| Work instructions |
Please copy every line from the following entries in which the word "chars" appears.

/---

(* ===== verification/Suite.v ===== *)
(** The test suite of testo.py on the model of the client: the runner, its 76 test cases, the
    harness, the executable interface and the client put together and run. *)
From S2P Require Import Prelude PyRuntime Args Kernel Client Executable Process Tester TestCasesUdp.
From S2P Require Import TestCasesTcp Runner.

(** * The machine of the run

    [localhost] is the only host name that resolves, and no argument is a numeric address. *)

Definition no_address (_ : chars) : option Z := None.
Definition localhost_only (host : chars) : option Z :=
  if host =s? lit "localhost" then Some LOCALHOST else None.

(** The status of a process that ends without a definite one: killed by a fault. *)
Definition fault : Z := -11.

#[local] Instance client_under_test : Executable Process.process :=
  client_executable no_address localhost_only fault.

Definition uncoloured (text : chars) (_ : colour) : chars := text.
Definition no_message (_ : py_exn) : chars := [].

(** A terminal of 80 columns. *)
Definition run (argv : list chars) : session Process.process * result quit unit :=
  Runner.main uncoloured no_message (Ok 80) argv (MkSession (tester_init 0) []).

Definition all_passed (n : Z) : chars :=
  [LF] ++ tick_mark ++ lit " " ++ py_str_of_int n ++ lit "/" ++ py_str_of_int n
  ++ lit " test cases passed".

\---

| Exercise answer |
Definition no_address (_ : chars) : option Z := None.
Definition localhost_only (host : chars) : option Z :=
Definition uncoloured (text : chars) (_ : colour) : chars := text.
Definition no_message (_ : py_exn) : chars := [].
Definition run (argv : list chars) : session Process.process * result quit unit :=
Definition all_passed (n : Z) : chars :=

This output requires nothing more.